More Alcohol (“Hair of the Dog”)

Drinking more alcohol to cure a hangover or stay drunk is not effective. It simply prolongs the process of metabolizing alcohol and can delay and worsen hangover symptoms. The only way to truly recover is to allow your body time to process the alcohol. If you find yourself unable to stop, it may be a sign of a larger issue with alcohol dependency.

Practical Tips for Mindful Drinking

Beyond what you drink, how you drink is just as important. These strategies can help minimize the negative impacts of alcohol.

  • Eat First: Alcohol is absorbed much faster on an empty stomach. Eating a meal rich in carbohydrates, protein, and fat beforehand can slow absorption and prevent stomach irritation.
  • Pace Yourself: Aim for no more than one standard drink per hour. This allows your liver time to process the alcohol effectively.
  • Choose Wisely: Darker liquors contain more congeners, chemical byproducts that can worsen hangovers. Lighter-colored drinks may lead to less severe symptoms for some individuals.
  • Listen to Your Body: Pay attention to how you feel. If you start to feel dizzy, weak, or nauseous, it's time to stop drinking and switch to water.

Conclusion

In summary, the best thing to drink while drunk is a non-alcoholic beverage that prioritizes hydration and electrolyte replenishment. Plain water is the simplest and most effective choice, but options like electrolyte drinks, coconut water, or even a soothing herbal tea offer specific benefits for recovery. Remember that no drink can speed up your body's metabolism of alcohol. The best course of action is always moderation, pacing, and listening to your body to prevent dehydration and ensure a smoother, healthier experience. For additional resources on alcohol and health, consider exploring reputable health organizations like the National Institutes of Health.

Optional Outbound Link: https://www.niaaa.nih.gov/

Frequently Asked Questions

No, drinking water does not speed up the process of sobering up. The liver metabolizes alcohol at a fixed rate, and water does not change this. However, it does help combat dehydration, which can alleviate some of the symptoms of intoxication and hangovers.

Plain water is sufficient for basic hydration, but a sports drink or electrolyte beverage is better for replenishing lost electrolytes like sodium and potassium. This is especially helpful if you have been sweating or vomiting.

Yes, eating a meal rich in protein, carbs, and fats before and during drinking can slow the absorption of alcohol into your bloodstream. This can help you manage your intoxication levels more effectively and reduce stomach irritation.

Mixing alcohol (a depressant) with caffeine (a stimulant) is dangerous because caffeine can mask the feeling of intoxication. This can lead you to drink more than you realize, increasing the risk of alcohol poisoning, risky behaviors, and severe dehydration.

The best way to prevent a hangover is to drink in moderation, pace yourself by alternating alcoholic beverages with water, and eat food before and during drinking.

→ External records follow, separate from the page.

(** The literals [repr] prints and the grammar reads back: ASCII strings,
    float lexemes the grammar reads, and no empty set ([repr] prints
    [set()]). *)
Fixpoint printable (v : lit) : bool :=
  match v with
  | LStr s => forallb (fun c => Nat.ltb (code c) 128) s
  | LFloat lx =>
      match p_number lx with POk (LFloat lx', []) => text_eqb lx' lx | _ => false end
  | LList l | LTuple l => forallb printable l
  | LSet l => match l with [] => false | _ => forallb printable l end
  | LDict kvs => forallb (fun '(k, x) => printable k && printable x) kvs
  | _ => true
  end.

(** ** The spec's LG washer scenario *)

(** The search tool's answer for the LG washer, as the agent echoes it. *)
Definition demo_match : lit :=
  LDict [(LStr ⟪"filename"⟫, LStr ⟪"lg_wm3488hw.json"⟫); (LStr ⟪"title"⟫, LStr ⟪"LG WM3488HW OE Error"⟫);
         (LStr ⟪"similarity_score"⟫, LFloat ⟪"0.3471"⟫)].

Definition demo_match_dict : dict :=
  [(⟪"filename"⟫, PStr ⟪"lg_wm3488hw.json"⟫); (⟪"title"⟫, PStr ⟪"LG WM3488HW OE Error"⟫);
   (⟪"similarity_score"⟫, PFloat (float_value ⟪"0.3471"⟫))].

Definition demo_literal_services : services := with_literal_eval (demo_services false) literal_eval_model.

(** ** Predicates of the proofs *)

Definition number_char (c : ascii) : bool :=
  is_digit c || Ascii.eqb c "." || Ascii.eqb c "e" || Ascii.eqb c "E" || Ascii.eqb c "+" || Ascii.eqb c "-".

Definition stops (p : ascii -> bool) (r : text) : Prop := forall c r', r = c :: r' -> p c = false.

Definition quote (q : ascii) : Prop := q = "'"%char \/ q = dquote.

Definition head_ok (c : ascii) : bool :=
  negb (tok_ws c) && negb (Ascii.eqb c "]") && negb (Ascii.eqb c ")") && negb (Ascii.eqb c "}").

Fixpoint lit_size (v : lit) : nat :=
  match v with
  | LList l | LTuple l | LSet l => 2 + list_sum (map (fun x => S (lit_size x)) l)
  | LDict kvs => 2 + list_sum (map (fun '(k, x) => 3 + lit_size k + lit_size x) kvs)
  | _ => 1
  end.

Section LitInd.
Variable P : lit -> Prop.
Hypotheses (HNone : P LNone) (HBool : forall b, P (LBool b)) (HInt : forall z, P (LInt z))
  (HFloat : forall lx, P (LFloat lx)) (HStr : forall s, P (LStr s))
  (HList : forall l, Forall P l -> P (LList l)) (HTuple : forall l, Forall P l -> P (LTuple l))
  (HSet : forall l, Forall P l -> P (LSet l))
  (HDict : forall kvs, Forall (fun kv => P (fst kv) /\ P (snd kv)) kvs -> P (LDict kvs)).

Fixpoint lit_ind' (v : lit) : P v :=
  let fix items (l : list lit) : Forall P l :=
    match l with [] => @List.Forall_nil lit P | x :: l' => @List.Forall_cons lit P x l' (lit_ind' x) (items l') end in
  let fix entries (kvs : list (lit * lit)) : Forall (fun kv => P (fst kv) /\ P (snd kv)) kvs :=
    match kvs with
    | [] => @List.Forall_nil (lit * lit) _
    | (k, x) :: kvs' => @List.Forall_cons (lit * lit) (fun kv => P (fst kv) /\ P (snd kv)) (k, x) kvs' (conj (lit_ind' k) (lit_ind' x)) (entries kvs')
    end in
  match v with
  | LNone => HNone | LBool b => HBool b | LInt z => HInt z | LFloat lx => HFloat lx | LStr s => HStr s
  | LList l => HList l (items l) | LTuple l => HTuple l (items l) | LSet l => HSet l (items l)
  | LDict kvs => HDict kvs (entries kvs)
  end.
End LitInd.

Definition closer (c : ascii) : Prop := c = "]"%char \/ c = ")"%char \/ c = "}"%char.

Definition entry (kv : lit * lit) : text := let '(k, x) := kv in repr k ++ ⟪": "⟫ ++ repr x.


Definition entries_size (kvs : list (lit * lit)) : nat :=
  list_sum (map (fun '(k, x) => 3 + lit_size k + lit_size x) kvs).

Definition reads_back (v : lit) : Prop :=
  printable v = true -> forall f rest, lit_size v < f -> delim_ok rest = true ->
  p_value f (repr v ++ rest) = POk (v, rest).

Definition size_fits (v : lit) : Prop := printable v = true -> S (lit_size v) <= 2 * length (repr v).

(** The items of a display cost at most twice the length they print. *)

(** ** Lemmas: what [repr] prints, the parser reads back *)

Lemma hex_val_digit n : n < 16 -> hex_val (hex_digit n) = Some n.
Proof. intros H. do 16 (destruct n as [|n]; [reflexivity|]). lia. Qed.

Lemma code_ascii c : ascii_of_nat (code c) = c.
Proof. apply ascii_nat_embedding. Qed.

Lemma eqb_false_code c d : Ascii.eqb c d = false -> code c <> code d.
Proof.
  intros H E. assert (c = d) as ->.
  { rewrite <- (code_ascii c), <- (code_ascii d). unfold code in *. now rewrite E. }
  now rewrite Ascii.eqb_refl in H.
Qed.

Lemma p_str_escape_char q c s acc :
  q = "'"%char \/ q = dquote -> Nat.ltb (code c) 128 = true ->
  p_str q (escape_char q c ++ s) acc = p_str q s (acc ++ [c]).
Proof.
  intros Hq Hc. apply Nat.ltb_lt in Hc. unfold escape_char.
  destruct (Ascii.eqb c "\") eqn:E1; [apply Ascii.eqb_eq in E1; subst c; destruct Hq as [-> | ->]; reflexivity|].
  destruct (Ascii.eqb c q) eqn:E2; [apply Ascii.eqb_eq in E2; subst c; destruct Hq as [-> | ->]; reflexivity|].
  destruct (Ascii.eqb c tab) eqn:E3; [apply Ascii.eqb_eq in E3; subst c; destruct Hq as [-> | ->]; reflexivity|].
  destruct (Ascii.eqb c nl) eqn:E4; [apply Ascii.eqb_eq in E4; subst c; destruct Hq as [-> | ->]; reflexivity|].
  destruct (Ascii.eqb c cr) eqn:E5; [apply Ascii.eqb_eq in E5; subst c; destruct Hq as [-> | ->]; reflexivity|].
  destruct (Nat.ltb (code c) 32 || Nat.eqb (code c) 127)%bool eqn:E6.
  - assert (Hq' : Ascii.eqb "\" q = false) by (destruct Hq as [-> | ->]; reflexivity).
    pose proof (Nat.div_mod (code c) 16 ltac:(lia)) as Hdm. pose proof (Nat.mod_upper_bound (code c) 16 ltac:(lia)) as Hb.
    assert (Ha : code c / 16 < 16) by (apply Nat.Div0.div_lt_upper_bound; lia).
    remember (code c / 16) as a. remember (code c mod 16) as b.
    cbn [app p_str]. rewrite Hq', !hex_val_digit by lia. simpl.
    do 2 f_equal. replace (a * 16 + b) with (code c) by lia. now rewrite code_ascii.
  - cbn [app p_str]. rewrite (Ascii.eqb_sym c q) in E2. rewrite Ascii.eqb_sym in E2.
    rewrite E2, E4, E5, E1. cbn [orb].
    apply orb_false_iff in E6 as [E6 E7]. apply Nat.ltb_ge in E6. apply Nat.eqb_neq in E7.
    replace (Nat.ltb 0 (code c) && Nat.ltb (code c) 128)%bool with true; [reflexivity|].
    symmetry. apply andb_true_iff. split; apply Nat.ltb_lt; lia.
Qed.

Lemma delim_not_number c r : delim_ok (c :: r) = true -> number_char c = false.
Proof.
  unfold delim_ok, tok_ws. intros H.
  repeat (apply orb_true_iff in H; destruct H as [H|H]; [|apply Ascii.eqb_eq in H; subst; reflexivity]).
  apply Ascii.eqb_eq in H; subst; reflexivity.
Qed.

(** What follows a number in the printed text. *)
Lemma delim_stops p r : delim_ok r = true -> (forall c, number_char c = false -> p c = false) -> stops p r.
Proof. intros H Hp c r' ->. apply Hp. exact (delim_not_number c r' H). Qed.

Lemma span_app_stop p s r : stops p r -> span p (s ++ r) = (fst (span p s), snd (span p s) ++ r).
Proof.
  intros Hr. induction s as [|a s IH]; cbn [app span].
  - destruct r as [|c r']; [reflexivity|]. cbn [span]. now rewrite (Hr c r' eq_refl).
  - destruct (p a); [|reflexivity]. rewrite IH. now destruct (span p s).
Qed.


Lemma lex_sign_app s r : delim_ok r = true -> lex_sign (s ++ r) = (fst (lex_sign s), snd (lex_sign s) ++ r).
Proof.
  intros Hr. destruct s as [|c s]; cbn [app lex_sign]; [|now destruct (Ascii.eqb c "-")].
  destruct r as [|c r]; [reflexivity|]. apply delim_not_number in Hr. unfold number_char in Hr.
  apply orb_false_iff in Hr as [_ Hm]. cbn [lex_sign]. now rewrite Hm.
Qed.

Lemma number_char_false c : number_char c = false ->
  is_digit c = false /\ Ascii.eqb c "." = false /\ (Ascii.eqb c "e" || Ascii.eqb c "E") = false /\
  (Ascii.eqb c "+" || Ascii.eqb c "-") = false.
Proof.
  unfold number_char. intros H. repeat (apply orb_false_iff in H as [H ?]).
  repeat split; try assumption; apply orb_false_iff; split; assumption.
Qed.

Lemma delim_cons_facts c r : delim_ok (c :: r) = true ->
  is_digit c = false /\ Ascii.eqb c "." = false /\ (Ascii.eqb c "e" || Ascii.eqb c "E") = false /\
  (Ascii.eqb c "+" || Ascii.eqb c "-") = false.
Proof. intros H. apply number_char_false, (delim_not_number c r H). Qed.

Time and rest are the only cures, so these preventative steps are the most important.

Yes, coconut water is beneficial because it is naturally rich in electrolytes, particularly potassium, which is often lost during alcohol consumption. It is a healthier alternative to sugary sports drinks for rehydration.

The 'one-for-one' rule involves drinking one glass of water or another non-alcoholic beverage for every alcoholic drink you consume. This helps maintain hydration, slows your overall alcohol intake, and prevents you from becoming overly intoxicated.

References

  1. 1
  2. 2
  3. 3
  4. 4
  5. 5

Medical Disclaimer

This content is for informational purposes only and should not replace professional medical advice.